# What the task asks
Among the entries, how many lines carry the string "congruence"? Give the number and nothing else.
+++ Input records +++
(* ===== verification/JobFileFacts.v ===== *)
(** * A file step leaves the old file or the new one

    Whatever fails, and whenever the panel is killed or the power goes, the
    path holds the file it held or the one the step writes; and a step that
    ends says what it did. *)

From S2P Require Import Prelude GoStrings PathFacts TaskModel Interact World FileCall FileGuard.
From S2P Require Import JobProg JobFile Disk.

#[local] Open Scope prog_scope.

Section Disk.
Variable panel_uid panel_gid : Z.
Variable users groups : string -> option Z.
Notation disk_step := (disk_step panel_uid panel_gid users groups).
Notation wpd := (wpc disk_step).

Lemma wpd_call {A} (C : disk -> Prop) c (f : fanswer c -> fprog A) d Q :
  C d -> (forall x d1, disk_step d c x d1 -> wpd C (f x) d1 Q) -> wpd C (pbind (fdo c) f) d Q.
Proof. by apply wpc_call. Qed.

(** The file a step writes: the mode it is given, and each id that is. *)
Definition new_file (content : string) (mode uid gid : Z) : file :=
  let id i own := if (i =? -1) || negb ((0 <=? uid) || (0 <=? gid)) then own else i in
  mkFile content mode (id uid panel_uid) (id gid panel_gid) true.

(** ** The path while the temporary file is made *)

(** [p] has what it had, of which the disk has all. *)
Definition as_before (p : string) (d0 d : disk) : Prop :=
  dk_names d !! p = dk_names d0 !! p /\
  Forall (fun m => m !! p = dk_names d0 !! p) (dk_older d) /\
  (forall i, dk_names d0 !! p = Some i -> i ∈ dk_synced d /\ is_Some (dk_files d !! i) /\ dk_files d !! i = dk_files d0 !! i).

Lemma as_before_refl p d : flushed d p -> as_before p d d.
Proof. intros [H1 H2]. split_and!; [done|done|]. intros i Hi. by destruct (H2 i Hi). Qed.

Lemma as_before_file p d0 d : as_before p d0 d -> file_at d p = file_at d0 p.
Proof.
  intros (E & _ & Hf). unfold file_at. rewrite E. destruct (dk_names d0 !! p) as [i|] eqn:Ei; [|done]. simpl.
  by destruct (Hf i eq_refl) as (_ & _ & ?).
Qed.

(** The old file or [f] is at [p], now and whatever is lost. *)
Definition old_or (p : string) (d0 : disk) (f : file) (d : disk) : Prop :=
  (file_at d p = file_at d0 p \/ file_at d p = Some f) /\
  forall d', power_loss d d' -> file_at d' p = file_at d0 p \/ file_at d' p = Some f.

Lemma as_before_old_or p d0 f d : as_before p d0 d -> old_or p d0 f d.
Proof.
  intros Hb. split; [left; by apply as_before_file|]. intros d' [Hn Hf]. left. destruct Hb as (E & Ho & Hi).
  destruct (Hn p) as (m & Hm & Em). assert (m !! p = dk_names d0 !! p) as E'.
  { apply elem_of_cons in Hm as [->|Hm]; [done|]. rewrite Forall_forall in Ho. by apply Ho. }
  unfold file_at. rewrite Em, E'. destruct (dk_names d0 !! p) as [i|]; [|done]. simpl.
  destruct (Hi i eq_refl) as (Hs & _ & <-). by apply Hf.
Qed.

(** Every other name leads to the file it led to. *)
Definition others (p : string) (d0 d : disk) : Prop :=
  forall q j, q <> p -> dk_names d0 !! q = Some j -> dk_names d !! q = Some j /\ dk_files d !! j = dk_files d0 !! j.

(** The temporary file [f]: its own name and inode. *)
Definition beside (p tmp : string) (i : nat) (f : file) (d0 d : disk) : Prop :=
  as_before p d0 d /\ others p d0 d /\ tmp <> p /\ dk_names d0 !! tmp = None /\ dk_names d !! tmp = Some i /\
  dk_files d !! i = Some f /\ Forall (fun m => m !! p <> Some i) (dk_names d :: dk_older d) /\
  (forall q, dk_names d0 !! q <> Some i).

Lemma beside_change p tmp i f g d0 d : beside p tmp i f d0 d -> beside p tmp i (g f) d0 (change i g d).
Proof.
  intros ((E & Ho & Hk) & Hoth & Hne & Ht0 & Ht & Hf & Hm & Hi). split_and!; try done.
  - split_and!; [done|done|]. intros j Ej. destruct (Hk j Ej) as (Hs & Hj & E').
    assert (j <> i) by (intros ->; by apply (Hi p)). simpl. rewrite lookup_alter_ne by done. split; [set_solver|done].
  - intros q j Hq Ej. destruct (Hoth q j Hq Ej) as [H1 H2]. split; [done|]. simpl.
    rewrite lookup_alter_ne; [done|]. intros <-. by apply (Hi q).
  - simpl. by rewrite lookup_alter_eq, Hf.
Qed.

Lemma beside_changes p tmp i f g d0 d x d1 : beside p tmp i f d0 d -> changes tmp g d x d1 ->
  match x with None => beside p tmp i (g f) d0 d1 | Some _ => d1 = d end.
Proof.
  intros Hb. destruct x; [done|]. intros (j & Ej & _ & ->). assert (j = i) as ->.
  { destruct Hb as (_ & _ & _ & _ & Ht & _). congruence. }
  by apply beside_change.
Qed.

Lemma beside_synced p tmp i f d0 d : beside p tmp i f d0 d ->
  beside p tmp i f d0 (mkDisk (dk_names d) (dk_older d) (dk_files d) ({[i]} ∪ dk_synced d)).
Proof.
  intros ((E & Ho & Hk) & Hrest). split; [|done]. split_and!; [done|done|]. intros j Ej.
  destruct (Hk j Ej) as (Hs & ?). split; [simpl; set_solver|done].
Qed.

(** [p] is given up: what is left is no file of its own. *)
Lemma as_before_remove p tmp d0 d : as_before p d0 d -> tmp <> p -> as_before p d0 (with_names (delete tmp (dk_names d)) d).
Proof.
  intros (E & Ho & Hk) Hne. split_and!; [by simpl; rewrite lookup_delete_ne| |done]. by constructor.
Qed.
Lemma others_remove p tmp d0 d : others p d0 d -> dk_names d0 !! tmp = None -> others p d0 (with_names (delete tmp (dk_names d)) d).
Proof.
  intros H Ht q j Hq Ej. destruct (H q j Hq Ej) as [H1 H2]. split; [|done]. simpl.
  rewrite lookup_delete_ne; [done|]. intros ->. congruence.
Qed.

(** The new file is at [p], on the disk, and the old one is still where its
    name may be lost to. *)
Definition replaced (p : string) (f : file) (d0 d : disk) : Prop :=
  exists i, dk_names d !! p = Some i /\ dk_files d !! i = Some f /\ i ∈ dk_synced d /\
    Forall (fun m => m !! p = dk_names d0 !! p \/ m !! p = Some i) (dk_older d) /\
    (forall j, dk_names d0 !! p = Some j -> j ∈ dk_synced d /\ dk_files d !! j = dk_files d0 !! j).

Lemma replaced_old_or p f d0 d : replaced p f d0 d -> old_or p d0 f d.
Proof.
  intros (i & E & Hf & Hs & Ho & Hk). split; [right; unfold file_at; by rewrite E|].
  intros d' [Hn Hfd]. destruct (Hn p) as (m & Hm & Em). rewrite Forall_forall in Ho.
  assert (m !! p = dk_names d0 !! p \/ m !! p = Some i) as [E'|E'].
  { apply elem_of_cons in Hm as [->|Hm]; [by right|by apply Ho]. }
  - left. unfold file_at. rewrite Em, E'. destruct (dk_names d0 !! p) as [j|]; [|done]. simpl.
    destruct (Hk j eq_refl) as [Hj <-]. by apply Hfd.
  - right. unfold file_at. rewrite Em, E'. simpl. by rewrite (Hfd i Hs).
Qed.

Lemma beside_rename p tmp i f d0 d : beside p tmp i f d0 d -> i ∈ dk_synced d ->
  replaced p f d0 (with_names (<[p := i]> (delete tmp (dk_names d))) d) /\
  others p d0 (with_names (<[p := i]> (delete tmp (dk_names d))) d).
Proof.
  intros ((E & Ho & Hk) & Hoth & Hne & Ht0 & Ht & Hf & Hm & Hi) Hs. split.
  - exists i. split_and!; [apply lookup_insert_eq|done|done| |].
    + constructor; [by left|]. eapply Forall_impl; [exact Ho|]. by left.
    + intros j Ej. by destruct (Hk j Ej) as (? & _ & ?).
  - intros q j Hq Ej. destruct (Hoth q j Hq Ej) as [H1 H2]. split; [|done]. simpl.
    rewrite lookup_insert_ne by done. rewrite lookup_delete_ne; [done|]. intros ->. congruence.
Qed.

(** The directory flushed, nothing but what may be lost changes. *)
Lemma replaced_sync p f d0 d dir : replaced p f d0 d ->
  replaced p f d0 (mkDisk (dk_names d) (map (flush_dir dir (dk_names d)) (dk_older d)) (dk_files d) (dk_synced d)).
Proof.
  intros (i & E & Hf & Hs & Ho & Hk). exists i. split_and!; try done. simpl.
  apply Forall_fmap. eapply Forall_impl; [exact Ho|]. intros m Hm. simpl. unfold flush_dir.
  destruct (in_dir dir p) eqn:Ed.
  - right. apply lookup_union_Some_l, map_lookup_filter_Some. done.
  - rewrite lookup_union_r by (apply map_lookup_filter_None; right; intros ? _ ?; simpl in *; congruence).
    assert (E' : filter (fun kv => in_dir dir kv.1 = false) m !! p = m !! p); [|by rewrite E'].
    destruct (m !! p) as [j|] eqn:Em.
    + by apply map_lookup_filter_Some.
    + apply map_lookup_filter_None. by left.
Qed.

(** ** [writeAtomic] *)

Definition outcome (p : string) (f : file) (d0 : disk) (r : option fs_error) (d : disk) : Prop :=
  others p d0 d /\ match r with None => replaced p f d0 d | Some _ => as_before p d0 d end.

Lemma given_up p tmp i f f' e d0 d : beside p tmp i f' d0 d ->
  wpd (old_or p d0 f) (fdo (Remove tmp) ;;; Ret (Some e)) d (outcome p f d0).
Proof.
  intros (Hb & Ho & Hne & Ht0 & _). apply wpd_call; [by apply as_before_old_or|]. intros [e'|] d1 ->.
  - by apply wpc_ret; [apply as_before_old_or|].
  - apply wpc_ret; [by apply as_before_old_or, as_before_remove|]. split; [by apply others_remove|by apply as_before_remove].
Qed.

Lemma temp_name_other l r : Forall plain_elem l -> indexByte (tmp_pattern (spell l)) "/" = None ->
  temp_name (path_Dir (spell l)) (tmp_pattern (spell l)) r <> spell l.
Proof.
  intros Hl Hpat E. destruct l as [|b q _] using rev_ind; [done|]. apply (f_equal String.length) in E. revert E.
  unfold temp_name, tmp_pattern. rewrite path_Dir_spell, path_Base_spell by done.
  change ".sfpanel-*" with (".sfpanel-" +:+ "*"). rewrite <-!sapp_assoc, trimSuffix_app, spell_snoc.
  set (dir := if hasSuffix (spell q) "/" then _ else _).
  assert (Hd : (String.length (stem q) <= String.length dir)%nat).
  { unfold dir, stem. destruct (hasSuffix _ _), q; rewrite ?slength_app; simpl; lia. }
  clearbody dir. rewrite ?slength_app. simpl. rewrite ?slength_app. simpl. lia.
Qed.

(** The temporary file just made. *)
Lemma beside_created l tmp r i d : Forall plain_elem l -> flushed d (spell l) ->
  tmp = temp_name (path_Dir (spell l)) (tmp_pattern (spell l)) r -> indexByte (tmp_pattern (spell l)) "/" = None ->
  dk_names d !! tmp = None -> Forall (fun m => forall p, m !! p <> Some i) (dk_names d :: dk_older d) ->
  beside (spell l) tmp i (mkFile "" 384 panel_uid panel_gid true) d
    (mkDisk (<[tmp := i]> (dk_names d)) (dk_names d :: dk_older d)
       (<[i := mkFile "" 384 panel_uid panel_gid true]> (dk_files d)) (dk_synced d)).
Proof.
  intros Hl (E & Ho & Hk)%as_before_refl Etmp Hpat Hfresh Hnew. set (p := spell l) in *.
  assert (Hne : tmp <> p) by (subst tmp; by apply temp_name_other).
  inversion Hnew as [|? ? Hn Hold]; subst. split; [|split; [|split_and!]]; simpl; try done; try apply lookup_insert_eq.
  - split_and!; [by simpl; rewrite lookup_insert_ne|by constructor|]. intros j Ej. destruct (Hk j Ej) as (Hs & Hj & _).
    assert (j <> i) by (intros ->; by apply (Hn p)). simpl; by rewrite lookup_insert_ne.
  - intros q j Hq Ej. simpl. split; rewrite lookup_insert_ne; try done; [intros E1|intros E1]; subst; [congruence|by apply (Hn q)].
  - constructor; [by rewrite lookup_insert_ne|]. constructor; [done|]. eapply Forall_impl; [exact Hold|]. simpl. auto.
Qed.

(** Its owner set, it is the new file. *)
Lemma beside_owned p tmp i content mode uid gid d0 d :
  let nf := new_file content mode uid gid in
  beside p tmp i (mkFile content mode panel_uid panel_gid true) d0 d ->
  wpd (old_or p d0 nf) (if (0 <=? uid) || (0 <=? gid) then fdo (TmpChown tmp uid gid) else Ret None) d
    (fun x d' => match x with Some _ => exists f', beside p tmp i f' d0 d' | None => beside p tmp i nf d0 d' end).
Proof.
  intros nf Hb. destruct ((0 <=? uid) || (0 <=? gid)) eqn:Eo.
  - split; [apply as_before_old_or, Hb|]. intros x d' H. simpl in H. apply (beside_changes _ _ _ _ _ _ _ _ _ Hb) in H.
    apply wpc_ret; [|destruct x; [subst; eauto|]].
    + destruct x; [subst; apply as_before_old_or, Hb|apply as_before_old_or, H].
    + revert H. unfold owned, nf, new_file. simpl. rewrite Eo. simpl. by rewrite !orb_false_r.
  - apply wpc_ret; [apply as_before_old_or, Hb|]. revert Hb. unfold nf, new_file. rewrite Eo. simpl. by rewrite !orb_true_r.
Qed.

Lemma beside_inode p tmp i f d0 d j : beside p tmp i f d0 d -> dk_names d !! tmp = Some j -> j = i.
Proof. intros (_ & _ & _ & _ & Ht & _). congruence. Qed.

(** Closed and renamed over the path. *)
Lemma committed p tmp i nf d0 d : beside p tmp i nf d0 d -> i ∈ dk_synced d ->
  wpd (old_or p d0 nf)
    (err <-- fdo (TmpClose tmp) ;;
     match err with
     | Some e => fdo (Remove tmp) ;;; Ret (Some e)
     | None =>
         err <-- fdo (Rename tmp p) ;;
         match err with
         | Some e => fdo (Remove tmp) ;;; Ret (Some e)
         | None => fdo (SyncDir (path_Dir p)) ;;; Ret None
         end
     end) d (outcome p nf d0).
Proof.
  intros Hb Hs. apply wpd_call; [apply as_before_old_or, Hb|]. intros x d1 ->. destruct x as [e|]; [by eapply given_up|].
  apply wpd_call; [apply as_before_old_or, Hb|]. intros [e|] d1 H; simpl in H; [subst; by eapply given_up|].
  destruct H as (j & Ej%(beside_inode _ _ _ _ _ _ _ Hb) & ->). subst j.
  destruct (beside_rename _ _ _ _ _ _ Hb Hs) as [Hr Ho].
  apply wpd_call; [by apply replaced_old_or|]. intros [e|] d1 H; simpl in H; subst.
  - apply wpc_ret; [by apply replaced_old_or|by split].
  - pose proof (replaced_sync _ _ _ _ (path_Dir p) Hr) as Hr'. apply wpc_ret; [by apply replaced_old_or|by split].
Qed.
+++
# Solution
6